Essa pausa de 2 anos inteiros, nos quais não se plantava nem se colhia, impunha a necessidade de uma fé/confiança firmemente ancorada nas promessas de Deus como provedor das necessidades básicas da vida — e isso valia tanto para o Ano Sabático como para o Ano do Jubileu (Lv 25.18-22). Viver pela fé é um desafio que começa com o nosso sim para a oferta do perdão em Jesus Cristo, mas que prossegue por toda a extensão de nossa vida. É relativamente fácil viver pela fé quando as coisas vão bem. Isso se torna complicado no meio de oposição, perseguição ou pandemia. Precisamos afirmar com Habacuque diante da escassez “… ainda assim eu exultarei no Senhor e me alegrarei no Deus daminha salvação” (Hc 3.18). Recursos espremidos e a impossibilidade de manter o trabalho/emprego normal, tudo isso nos remete à essência do Ano do Jubileu: confiança inabalável naquele que pode nos sustentar no meio da crise.

2.2 Um estilo de vida simples por toda a existência do cristão no mundo

O descanso da terra no Jubileu implicava numa “opção compulsória” por um estilo de vida simples. Como era necessário confiar no Deus supridor das necessidades básicas no período em que não se plantava nem se colhia uma safra normal, as exigências da vida se tornavam muito menores do que nos períodos de fartura. O israelita não podia esperar lucro, pois não havia garantia de produção para além do suprimento das necessidades. Será que em nossa sociedade consumista há espaço para uma vida de simplicidade?
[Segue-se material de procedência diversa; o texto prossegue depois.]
(** [mem] is what [_alloc.Alloc()] returns. *)
Definition Enqueue_next (mem : option nat) (q : queue) (pc : producer_pc) : outcome (queue * producer_pc) :=
  match pc with
  | PIdle => Ok (q, PIdle)
  | PNew x =>
      match mem with
      | Some a => Ok (with_nodes q (<[a := mkNode UNCONNECTED x]> (nodes q)), PExchange a x)
      | None => Fault OutOfRange
      end
  | PExchange a x =>
      let prev := head_ q in
      Ok (with_head q (Ptr a), if decide (prev = NULL) then PNull a else PLink a prev)
  | PLink a prev => q ← store_next q (Ptr a) prev; Ok (q, PIdle)
  | PNull a => q ← store_next q (Ptr a) NULL; Ok (q, PStore a)
  | PStore a => Ok (with_enqueue q (Ptr a), PIdle)
  end.

(** ** Dequeue *)

Inductive consumer_pc : Type :=
| CIdle
| CStart (want : bool)              (** [want]: [data] is not NULL *)
| CTake (want : bool)               (** [_cur_enqueue_node.exchange(NULL)] *)
| CData (want : bool) (node : pointer)
| CTest (node : pointer) (out : option T)
| CHead (node : pointer) (out : option T)
| CWait (node : pointer) (out : option T) (tail p : pointer)
| CSave (node : pointer) (out : option T) (tail p : pointer)
| CTurn (node : pointer) (out : option T) (tail p saved_next : pointer)
| CJoin (node : pointer) (out : option T) (tail : pointer)
| CAdvance (node : pointer) (out : option T)
| CFree (node : pointer) (out : option T)
| CRet (ok : bool) (out : option T)
| CFatal.                           (** a CHECK fails *)

(** The body of [DequeueImpl], one access at a time; [ReverseList] is
    the part from [CHead] to [CJoin]. *)
Definition ReverseList_next (q : queue) (pc : consumer_pc) : outcome (queue * consumer_pc) :=
  match pc with
  | CHead node out =>
      if decide (head_ q = node) then Ok (with_head q NULL, CAdvance node out)
      else Ok (q, CWait node out NULL (head_ q))
  | CWait node out tail p =>
      nx ← load_next q p;
      Ok (q, if decide (nx = UNCONNECTED) then CWait node out tail p else CSave node out tail p)
  | CSave node out tail p => saved ← load_next q p; Ok (q, CTurn node out tail p saved)
  | CTurn node out tail p saved =>
      q ← store_next q p tail;
      Ok (q, if decide (saved = NULL) then CFatal
             else if decide (saved = node) then CJoin node out p
             else CWait node out p saved)
  | CJoin node out tail => q ← store_next q node tail; Ok (q, CAdvance node out)
  | _ => Ok (q, pc)
  end.

Definition DequeueImpl_next (q : queue) (pc : consumer_pc) : outcome (queue * consumer_pc) :=
  match pc with
  | CStart want =>
      if decide (cur_dequeue_node q = NULL) then Ok (q, CTake want)
      else Ok (q, CData want (cur_dequeue_node q))
  | CTake want =>
      let node := cur_enqueue_node q in
      Ok (with_enqueue q NULL, if decide (node = NULL) then CRet false None else CData want node)
  | CData want node =>
      out ← (if want : bool then n ← load_node q node; Ok (Some (data_mem n)) else Ok None);
      Ok (q, CTest node out)
  | CTest node out =>
      nx ← load_next q node;
      Ok (q, if decide (nx = NULL) then CHead node out else CAdvance node out)
  | CAdvance node out => nx ← load_next q node; Ok (with_dequeue q nx, CFree node out)
  | CFree node out => q ← free_node q node; Ok (q, CRet true out)
  | CIdle | CRet _ _ | CFatal => Ok (q, pc)
  | _ => ReverseList_next q pc
  end.

(** *** Calls run alone *)

Fixpoint run_consumer (fuel : nat) (q : queue) (pc : consumer_pc) : outcome (queue * bool * option T) :=
  match pc with
  | CRet ok out => Ok (q, ok, out)
  | CFatal => Fault InvalidArgument
  | _ =>
      match fuel with
      | O => Diverge
      | S fuel => '(q, pc) ← DequeueImpl_next q pc; run_consumer fuel q pc
      end
  end.

Definition DequeueImpl (fuel : nat) (want : bool) (q : queue) : outcome (queue * bool * option T) :=
  run_consumer fuel q (CStart want).

Definition Dequeue (fuel : nat) (q : queue) : outcome (queue * bool * option T) :=
  DequeueImpl fuel true q.

(** [while (DequeueImpl(NULL));] *)
Fixpoint MPSCQueue_dtor (fuel : nat) (q : queue) : outcome queue :=
  match fuel with
  | O => Diverge
  | S fuel' =>
      '(q, ok, _) ← DequeueImpl fuel false q;
      if ok : bool then MPSCQueue_dtor fuel' q else Ok q
  end.

Fixpoint run_producer (fuel : nat) (mem : option nat) (q : queue) (pc : producer_pc) : outcome queue :=
  match pc with
  | PIdle => Ok q
  | _ =>
      match fuel with
      | O => Diverge
      | S fuel => '(q, pc) ← Enqueue_next mem q pc; run_producer fuel mem q pc
      end
  end.

Definition Enqueue (mem : option nat) (q : queue) (x : T) : outcome queue :=
  run_producer 4 mem q (PNew x).

(** *** Interleavings *)

Record config : Type := mkConfig {
  c_queue : queue;
  c_consumer : consumer_pc;
  c_producers : list producer_pc
}.

Inductive label : Type := Tau | Enq (x : T) | Ret (ok : bool) (out : option T).

Definition label_of (pc : producer_pc) : label :=
  match pc with PExchange _ x => Enq x | _ => Tau end.

Inductive step : config → label → config → Prop :=
| step_enqueue q c ps i x :
    ps !! i = Some PIdle → step (mkConfig q c ps) Tau (mkConfig q c (<[i := PNew x]> ps))
| step_alloc q q' c ps i x a pc' :
    ps !! i = Some (PNew x) → nodes q !! a = None →
    Enqueue_next (Some a) q (PNew x) = Ok (q', pc') →
    step (mkConfig q c ps) Tau (mkConfig q' c (<[i := pc']> ps))
| step_producer q q' c ps i pc pc' :
    ps !! i = Some pc → (∀ x, pc ≠ PNew x) → Enqueue_next None q pc = Ok (q', pc') →
    step (mkConfig q c ps) (label_of pc) (mkConfig q' c (<[i := pc']> ps))
| step_dequeue q ps : step (mkConfig q CIdle ps) Tau (mkConfig q (CStart true) ps)
| step_consumer q q' pc pc' ps :
    DequeueImpl_next q pc = Ok (q', pc') → step (mkConfig q pc ps) Tau (mkConfig q' pc' ps)
| step_return q ok out ps :
    step (mkConfig q (CRet ok out) ps) (Ret ok out) (mkConfig q CIdle ps).

Inductive exec : config → list label → config → Prop :=
| exec_nil c : exec c [] c
| exec_snoc c tr c' l c'' : exec c tr c' → step c' l c'' → exec c (tr ++ [l]) c''.

Definition start (producers : nat) : config :=
  mkConfig MPSCQueue_ctor CIdle (replicate producers PIdle).

(** What has been enqueued, in the order of the exchanges, and what has been
    handed out, in the order of the returns. *)
Definition enqueued (tr : list label) : list T :=
  tr ≫= fun l => match l with Enq x => [x] | _ => [] end.
Definition dequeued (tr : list label) : list T :=
  tr ≫= fun l => match l with Ret true (Some x) => [x] | _ => [] end.
End Queue.
Arguments producer_pc : clear implicits.
Arguments consumer_pc : clear implicits.
Arguments config : clear implicits.
Arguments label : clear implicits.

(** ** Chains of nodes *)

Section Chains.
Context {T : Type}.
Notation heap := (gmap nat (MPSCQueueNode T)).
Implicit Types (h : heap) (ps : list (producer_pc T)).

Definition next_of h (a : nat) : option pointer := node_next <$> h !! a.
Definition data_of h (a : nat) : option T := data_mem <$> h !! a.
Definition values h (l : list nat) : list T := omap (data_of h) l.

(** The pointer to the first node of a list. *)
Definition first (l : list nat) : pointer := match l with [] => NULL | a :: _ => Ptr a end.

(** Nodes linked in the order of the queue. *)
Fixpoint forward h (l : list nat) : Prop :=
  match l with
  | [] => True
  | a :: l => next_of h a = Some (first l) ∧ forward h l
  end.

(** A node that points at its elder, or whose producer is about to make it. *)
Definition attached h ps (y x : nat) : Prop :=
  next_of h x = Some (Ptr y) ∨
  (next_of h x = Some UNCONNECTED ∧ ∃ i, ps !! i = Some (PLink x (Ptr y))).

(** Nodes linked against the order of the queue, from the elder [y] on. *)
Fixpoint backward h ps (y : nat) (l : list nat) : Prop :=
  match l with
  | [] => True
  | x :: l => attached h ps y x ∧ backward h ps x l
  end.

Lemma backward_app h ps y l1 l2 :
  backward h ps y (l1 ++ l2) ↔ backward h ps y l1 ∧ backward h ps (lst y l1) l2.
Proof. revert y. induction l1 as [|x l1 IH]; intros y; cbn; [tauto|]. rewrite IH. tauto. Qed.

Lemma forward_app_elem h l a : forward h l → a ∈ l → ∃ p, next_of h a = Some p ∧ p ≠ UNCONNECTED.
Proof.
  induction l as [|b l IH]; intros Hf Hin; [by apply elem_of_nil in Hin|].
  destruct Hf as [Hb Hf]. apply elem_of_cons in Hin as [->|Hin]; [|by apply IH].
  exists (first l). split; [done|]. by destruct l.
Qed.

Lemma forward_frame h h' l :
  (∀ a, a ∈ l → next_of h' a = next_of h a) → forward h l → forward h' l.
Proof.
  induction l as [|a l IH]; intros Heq; cbn; [done|]. intros [Ha Hf].
  split; [rewrite Heq by set_solver; done|]. apply IH; [|done]. intros b Hb. apply Heq. set_solver.
Qed.

Lemma backward_impl h h' ps ps' y l :
  (∀ x z, x ∈ l → attached h ps z x → attached h' ps' z x) → backward h ps y l → backward h' ps' y l.
Proof.
  revert y. induction l as [|x l IH]; intros y Himp; cbn; [done|]. intros [Hx Hb].
  split; [apply Himp; [set_solver|done]|]. apply IH; [|done]. intros b z Hb'. apply Himp. set_solver.
Qed.

(** Two ways to change a node: its link, or everything. *)
Lemma next_of_insert h a n b :
  next_of (<[a := n]> h) b = if decide (a = b) then Some (node_next n) else next_of h b.
Proof.
  unfold next_of. destruct (decide (a = b)) as [->|Hne]; [by rewrite lookup_insert_eq|].
  by rewrite lookup_insert_ne.
Qed.

Lemma data_of_insert h a n b :
  data_of (<[a := n]> h) b = if decide (a = b) then Some (data_mem n) else data_of h b.
Proof.
  unfold data_of. destruct (decide (a = b)) as [->|Hne]; [by rewrite lookup_insert_eq|].
  by rewrite lookup_insert_ne.
Qed.

Lemma next_of_delete_ne h a b : a ≠ b → next_of (delete a h) b = next_of h b.
Proof. intros Hne. unfold next_of. by rewrite lookup_delete_ne. Qed.

Lemma values_frame h h' l :
  (∀ a, a ∈ l → data_of h' a = data_of h a) → values h' l = values h l.
Proof.
  induction l as [|a l IH]; intros Heq; [done|]. unfold values in *. cbn.
  rewrite Heq by set_solver. rewrite IH; [done|]. intros b Hb. apply Heq. set_solver.
Qed.

Lemma values_app h l1 l2 : values h (l1 ++ l2) = values h l1 ++ values h l2.
Proof. apply omap_app. Qed.

(** A link is stored: the data stays. *)
Lemma relink_values h a n v l :
  h !! a = Some n → values (<[a := mkNode v (data_mem n)]> h) l = values h l.
Proof.
  intros Ha. apply values_frame. intros b _. rewrite data_of_insert.
  destruct (decide (a = b)) as [->|]; [|done]. unfold data_of. by rewrite Ha.
Qed.

Lemma forward_relink h a n v l :
  h !! a = Some n → a ∉ l → forward h l → forward (<[a := mkNode v (data_mem n)]> h) l.
Proof.
  intros Ha Hni. apply forward_frame. intros b Hb. rewrite next_of_insert.
  by rewrite decide_False by set_solver.
Qed.

Lemma forward_connected h a l : forward h l → next_of h a = Some UNCONNECTED → a ∉ l.
Proof. intros Hf Ha Hin. destruct (forward_app_elem h l a Hf Hin) as (p & Hp & Hne). congruence. Qed.
End Chains.

(** ** The invariant *)

Section Invariant.
Context {T : Type}.
Notation queue := (MPSCQueue T).
Notation heap := (gmap nat (MPSCQueueNode T)).
Implicit Types (q : queue) (h : heap) (ps : list (producer_pc T)) (L : list nat).

(** The node a producer is responsible for. *)
Definition own (pc : producer_pc T) : option nat :=
  match pc with
  | PExchange a _ | PLink a _ | PNull a | PStore a => Some a
  | _ => None
  end.

Definition publishes (pc : producer_pc T) (a : nat) : Prop := pc = PNull a ∨ pc = PStore a.

(** Only a producer of the node [o] is about to publish. *)
Definition publishers ps (o : option nat) : Prop :=
  ∀ i pc a, ps !! i = Some pc → publishes pc a → o = Some a.

Definition quiet q ps : Prop := cur_enqueue_node q = NULL ∧ publishers ps None.

(** What the consumer reaches from [fst_]: the chain [pre], or nothing while the
    first node is not published or not taken. *)
Inductive front q ps (fst_ : pointer) (pre : list nat) : Prop :=
| front_chain :
    fst_ = first pre → forward (nodes q) pre → quiet q ps → front q ps fst_ pre
| front_pending d i pc :
    fst_ = NULL → pre = [d] → cur_enqueue_node q = NULL → publishers ps (Some d) →
    ps !! i = Some pc → publishes pc d → front q ps fst_ pre
| front_published d :
    fst_ = NULL → pre = [d] → next_of (nodes q) d = Some NULL → cur_enqueue_node q = Ptr d →
    publishers ps None → front q ps fst_ pre.

(** The consumer is turning around the nodes [olds] and has turned [news]. *)
Record turning q ps (pre : list nat) (a : nat) (olds news : list nat) : Prop := {
  turn_pre : pre = a :: olds ++ news;
  turn_end : next_of (nodes q) a = Some NULL;
  turn_olds : backward (nodes q) ps a olds;
  turn_news : forward (nodes q) news;
  turn_quiet : quiet q ps
}.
Será possível viver com menos e por mais tempo com as mesmas coisas diante da pressão por comprar aparelhos de última geração ou trocar o carro a cada 2 anos? São escolhas não tão difíceis de se fazer em tempos de crise; será que levaremos da crise a herança bendita de uma vida simples? Paulo, na prisão e isolado socialmente diz: “aprendi a adaptar-me a toda e qualquer circunstância” (Fp4.11).

É bem provável que a sociedade em que vivemos esquecerá muito rapidamente das privações momentâneas pelas quais tem passado agora. Esquecerá também que o descanso não planejado da terra produziu fenômenos deslumbrantes que apontam para a boa criação de Deus e à boa mordomia dos recursos que ele nos oferece nela. Digo isso porque, como Hegel afirmou: “A única coisa que se aprende com a história é que nada se aprende com a história. ”Que nós, que conhecemos o “Manual do Fabricante”, aprendamos lições básicas que outros talvez nem sonhem em aplicar e vivamos a confiança na provisão segura de nossas necessidades em Cristo (Mt 6.33).